Latin America World Systems Theory - The Age Of Decolonization And The Failings Of Modernization Theory, Precursors To World Systems Theory, Wallerstein And World Systems Theory
history political economy global
The term world systems analysis was coined in 1974 by Immanuel Wallerstein to refer to a broad set of ideas about the global political economy, and especially the relationship between Latin America and the dominant economies of Europe and the United States, which were then gaining currency. The phrase world system is explored in detail in Wallerstein's famous book The Modern World-System: Capitalist Agriculture and the Origins of the European World Economy in the Sixteenth Century (1976). The form of critical inquiry advanced in this legendary study was then used in varying ways around the globe by such other scholars as Samir Amin of Senegal, Giovanni Arrighi of Italy, and André Gunder Frank of Germany, all of whom collaborated with Wallerstein on a notable book published through Monthly Review Press in 1982 entitled Dynamics of Global Crisis.

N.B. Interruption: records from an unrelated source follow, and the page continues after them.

Lemma cleanup_idle_step (s : ClientManager.t) (op : Op) :
  op_ok op → cleanup_idle s → cleanup_idle (step s op).
Proof.
  intros Hop Inv. destruct op as [n|l|tid|i b|]; simpl in *.
  - destruct (getAMQPClient_cases n s) as (_ & Hcase & Hk & _).
    intros r stage Hr. rewrite Hk in Hr.
    destruct (Inv r stage Hr) as (Hpool & c & Hc & H0).
    destruct Hcase as [H|H].
    + destruct H as (before & after & c0 & Hin & _ & _ & _ & Hst & Hcl & _).
      rewrite Hcl, Hst. split; [done|].
      exists c. split; [|done]. rewrite lookup_insert_ne; [done|].
      intros Heq. apply Hpool. rewrite Hin, <- Heq.
      apply elem_of_app. right. by left.
    + destruct H as (_ & Hfresh & Hst & Hcl & _).
      rewrite Hcl, Hst.
      assert (Hne : lease_client (getAMQPClient n s).2 ≠ r) by congruence.
      split.
      * intros Hin. apply elem_of_app in Hin as [Hin|Hin]; [done|].
        apply list_elem_of_singleton in Hin. congruence.
      * exists c. split; [|done]. by rewrite lookup_insert_ne.
  - unfold dispose_lease.
    destruct (store s !! lease_client l) as [c0|] eqn:E0; [|done].
    set (k := if 0 <=? _ then _ else 0).
    assert (Hs1 : cleanup_idle
                    (update_client (lease_client l)
                       {| linksCount := k; cleanupTimer := cleanupTimer c0 |} s)).
    { intros r stage Hr. destruct (Inv r stage Hr) as (Hpool & c & Hc & H0).
      split; [done|]. simpl.
      destruct (decide (r = lease_client l)) as [->|Hne].
      - rewrite lookup_insert_eq. eexists. split; [done|]. simpl.
        assert (c0 = c) as -> by congruence. subst k. rewrite H0.
        destruct (0 <=? 0 - lease_numLinks l) eqn:E; [apply Z.leb_le in E|]; lia.
      - exists c. by rewrite lookup_insert_ne. }
    destruct (k =? 0); [|exact Hs1].
    unfold _scheduleCleanup. cbn [update_client set_store store].
    rewrite lookup_insert_eq. cbn [cleanupTimer linksCount].
    destruct (cleanupTimer c0); [exact Hs1|].
    intros r stage Hr. destruct (Hs1 r stage Hr) as (Hpool & c & Hc & H0).
    split; [done|]. simpl in *.
    destruct (decide (r = lease_client l)) as [->|Hne].
    + rewrite lookup_insert_eq in *. eexists. split; [done|]. simpl. by simplify_eq.
    + exists c. rewrite lookup_insert_ne in Hc by done.
      by rewrite !lookup_insert_ne by done.
  - unfold fire_timer. destruct (event_loop s !! tid) as [r0|]; [|done].
    unfold _cleanupClient. simpl.
    destruct (store s !! r0) as [c0|] eqn:E0; [|done].
    destruct (bool_decide (r0 ∈ _clients s) && (linksCount c0 =? 0)) eqn:Ec; [|done].
    apply andb_true_iff in Ec as [_ Ez]. apply Z.eqb_eq in Ez.
    intros r stage Hr. simpl in *.
    apply elem_of_app in Hr as [Hr|Hr].
    + destruct (Inv r stage Hr) as (Hpool & c & Hc & H0).
      split; [|by exists c]. intros Hin. apply list_elem_of_filter in Hin as [_ Hin]. done.
    + apply list_elem_of_singleton in Hr. injection Hr as -> ->.
      split; [|by exists c0]. intros Hin. apply list_elem_of_filter in Hin as [Hne _]. done.
  - unfold resume. destruct (continuations s !! i) as [[r0 stage0]|] eqn:Ei; [|done].
    assert (Hrest : ∀ x, x ∈ delete i (continuations s) → x ∈ continuations s)
      by (intros x; apply list_elem_of_delete_inv).
    assert (H0 : (r0, stage0) ∈ continuations s) by (by eapply list_elem_of_lookup_2).
    destruct (negb b).
    { intros r stage Hr. simpl in *. by apply (Inv r stage), Hrest. }
    destruct stage0.
    + intros r stage Hr. simpl in *. apply elem_of_app in Hr as [Hr|Hr].
      * by apply (Inv r stage), Hrest.
      * apply list_elem_of_singleton in Hr. injection Hr as -> ->.
        by apply (Inv r0 AwaitClient).
    + intros r stage Hr. simpl in *.
      destruct (Inv r stage (Hrest _ Hr)) as (Hpool & c & Hc & Hz).
      split; [done|].
      destruct (store s !! r0) as [c0|] eqn:E0; [|by exists c].
      destruct (decide (r = r0)) as [->|Hne].
      * rewrite lookup_insert_eq. eexists. split; [done|]. simpl. by simplify_eq.
      * exists c. by rewrite lookup_insert_ne.
  - intros r stage Hr. simpl in *. destruct (Inv r stage Hr) as (_ & Hc).
    split; [|done]. apply not_elem_of_nil.
Qed.
Lemma class_name_mismatch_names_both_classes_witness :
  equal_ignoring_case (c_str "Label") (c_str ("Foo" ++ Fixture.junk)) = false
  /\ forget_stream
       (LoadObjectFromStreamByType Fixture.blank Fixture.LabelId
          (Fixture.file_of Fixture.cut_name) None)
     = Done (AZ.Failure "Try to load class Label from class Foo data",
             Fixture.blank).
Proof.
  split; [reflexivity|].
  assert (exists stream',
             LoadObjectFromStreamByType Fixture.blank Fixture.LabelId
               (Fixture.file_of Fixture.cut_name) None
             = Done (AZ.Failure "Try to load class Label from class Foo data",
                     Fixture.blank, stream')) as [stream' Hload].
  { eexists.
    eapply class_name_mismatch_names_both_classes
      with (className := "Foo" ++ Fixture.junk)
           (classData := {| m_name := "Label" |}).
    - reflexivity.
    - vm_compute. reflexivity.
    - reflexivity.
    - reflexivity.
    - reflexivity.
    - reflexivity. }
  rewrite Hload. reflexivity.
Defined.

(** C6 does not hold of the ClassName as the document has it.  A document
    whose ClassName is the registered name followed by a NUL and more text
    does not name the registered class, with or without regard to case; the
    load by type takes it for the registered name all the same, goes on to
    the object mapper and succeeds. *)
Lemma class_name_with_text_after_a_NUL_is_loaded :
  find_member
    match Fixture.trailed_name with JObject members => members | _ => nil end
    ClassNameTag
  = Some (JString ("Label" ++ Fixture.junk))
  /\ equal_ignoring_case ("Label" ++ Fixture.junk) "Label" = false
  /\ FindClassData Fixture.context Fixture.LabelId = Some {| m_name := "Label" |}
  /\ forget_stream
       (LoadObjectFromStreamByType Fixture.blank Fixture.LabelId
          (Fixture.file_of Fixture.trailed_name) None)
     = Done (AZ.Success tt, Fixture.hello).
Proof. repeat split; vm_compute; reflexivity. Qed.

(** ** The diagnostics *)

Lemma WasLoadSuccess_categories (outcome : Outcomes) :
  WasLoadSuccess outcome = true <-> success_category outcome.
Proof.
  unfold success_category.
  destruct outcome; cbn; intuition (try discriminate; try reflexivity).
Qed.

Lemma WasLoadSuccess_other (outcome : Outcomes) :
  outcome <> Success -> outcome <> DefaultsUsed ->
  outcome <> PartialDefaults -> WasLoadSuccess outcome = false.
Proof. destruct outcome; cbn; intros; (reflexivity || contradiction). Qed.

Lemma issueReportingCallback_quiet (reporting : option JsonIssueCallback)
  (message : string) (result : ResultCode) (target : string_view)
  (buffer : string) :
  quiet (message, result, target) ->
  snd (issueReportingCallback reporting message result target buffer) = buffer.
Proof.
  unfold quiet, issueReportingCallback. cbn [fst snd].
  intros [H| ->].
  - apply WasLoadSuccess_categories in H. now rewrite H.
  - unfold uuid_message. rewrite String.eqb_refl.
    now destruct (negb _).
Qed.

Lemma run_quiet {A : Type} (reporting : option JsonIssueCallback)
  (m : Mapper A) (buffer : string) :
  Forall quiet (reports (issueReportingCallback reporting) m buffer) ->
  snd (run (issueReportingCallback reporting) m buffer) = buffer.
Proof.
  revert buffer. induction m as [a|message result target k IH]; intros buffer.
  - reflexivity.
  - cbn [reports run].
    pose proof (issueReportingCallback_quiet reporting message result target
                  buffer) as Hquiet.
    destruct (issueReportingCallback reporting message result target buffer)
      as [result' buffer'].
    intros H. inversion H as [|? ? Hhead Htail]; subst.
    cbn [snd] in Hquiet. rewrite (Hquiet Hhead) in *.
    now apply IH.
Qed.
(** * obsidian-timestamps: per-line edit timestamps of an Obsidian vault

    A shallow embedding of the two copies of the plugin, [src/main.ts] and
    [src/src/main.ts]: the JSON store behind [loadMetadata] and
    [saveMetadata], [updateLineTimestamp], [overlayTimestamps] and the
    editor-change handler [handleEditorChange] with its debounce flag.

    Conventions of the embedding.
    - A JavaScript string is a [string] of bytes: the UTF-8 encoding of the
      text, which is also how the vault adapter stores it on disk.
    - A line number is an [N]; the cursor line an editor reports is a
      non-negative integer and [lineNumber.toString()] is its decimal
      numeral (as it is for every integer below 10^21).
    - A JavaScript object used as a string-keyed map is an association list
      in the order in which the engine enumerates its own properties,
      because [JSON.stringify] writes them in that order.  Property names
      inherited from [Object.prototype] are outside the embedding.
    - An [async] method is a function in a state-and-error monad over the
      vault; an event handler runs to completion before the next event.
    - [console.log] has no counterpart. *)

From Stdlib Require Import String Ascii List NArith Bool Arith Lia.
From Stdlib Require Import DecimalString DecimalN Sorted.
Import ListNotations.

Local Open Scope list_scope.
Local Open Scope string_scope.

(** ** Strings *)

Definition dquote : ascii := "034"%char.
Definition backslash : ascii := "092"%char.
Definition newline : ascii := "010"%char.
Definition space : ascii := " "%char.
Lemma detail_reads_first_listing_shows_last_witness :
  exists response s_last,
    package_route [Scenario.foo_doc; Cases.foo_doc_revised] "foo" "k3v9x"
    = jsonify response /\
    pp_description response = "The foo package" /\
    exists all_packages,
      all_packages_route [Scenario.foo_doc; Cases.foo_doc_revised] 1700000000
      = all_jsonify all_packages /\
      all_packages !! "foo" = Some (package_summary s_last) /\
      ps_description s_last = "The revised foo package".
Proof.
  destruct (all_packages_route [Scenario.foo_doc; Cases.foo_doc_revised]
              1700000000) as [| all_packages |] eqn:Hroute;
    [vm_compute in Hroute; discriminate | | vm_compute in Hroute; discriminate].
  destruct (detail_reads_first_listing_shows_last
              [Scenario.foo_doc; Cases.foo_doc_revised] "foo" "k3v9x"
              1700000000 all_packages Scenario.foo_doc
              [Cases.foo_doc_revised] Hroute eq_refl)
    as (response & s_first & s_last & Hdetail & Hfirst & Hlast & Hentry
        & _ & Hdescription & _).
  exists response, s_last.
  split; [exact Hdetail |].
  split.
  { rewrite <- Hdescription. vm_compute in Hfirst.
    injection Hfirst as <-. reflexivity. }
  exists all_packages. split; [reflexivity |]. split; [exact Hentry |].
  vm_compute in Hlast. injection Hlast as <-. reflexivity.
Defined.

(** ** The environment *)

Lemma validate_env_value (environ : gmap string string)
    (env_name : string) (default_value : option string) (x : string) :
  environmental_variables.validate_env environ env_name default_value
  = value x <->
  (environ !! env_name = Some x /\ x <> "") \/
  ((environ !! env_name = None \/ environ !! env_name = Some "") /\
   default_value = Some x).
Proof.
  unfold environmental_variables.validate_env.
  destruct (environ !! env_name) as [[|ch s]|]; simpl.
  - destruct default_value as [dflt|].
    + split.
      * intros [= <-]. right. auto.
      * intros [[[= <-] Hne]|[_ [= <-]]]; [congruence | reflexivity].
    + split; [discriminate |].
      intros [[[= <-] Hne]|[_ ?]]; congruence.
  - split.
    + intros [= <-]. left. split; [reflexivity | discriminate].
    + intros [[[= <-] _]|[[?|?] _]]; [reflexivity | discriminate..].
  - destruct default_value as [dflt|].
    + split.
      * intros [= <-]. right. auto.
      * intros [[? _]|[_ [= <-]]]; [discriminate | reflexivity].
    + split; [discriminate |].
      intros [[? _]|[_ ?]]; discriminate.
Qed.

Landmark theories often emerge when the concrete events of history demand a new politics, and with it a new explanatory framework. Such was the case with world systems theory, and the preceding dependency theory of the 1960s and 1970s. As anthropologist Eric Wolf would later write, these intellectual movements tried to synthesize theoretically informed history with historically informed theory in response to the pressing problem, expressed most acutely during the political upheavals of 1968, "to discover history, a history that would account for the ways in which the social system of the modern world came into being," since "only in this way could we come to comprehend the forces that impel societies and cultures here and now" (p. ix). As this statement—and Wolf's own political activism in the United States during the 1960s—makes clear, world systems theory and its antecedent movements were not merely intellectual exercises; the scholars involved in them were also activists, many of whom risked their lives and suffered political repression, imprisonment, and exile in their efforts to transform the unequal system they abhorred.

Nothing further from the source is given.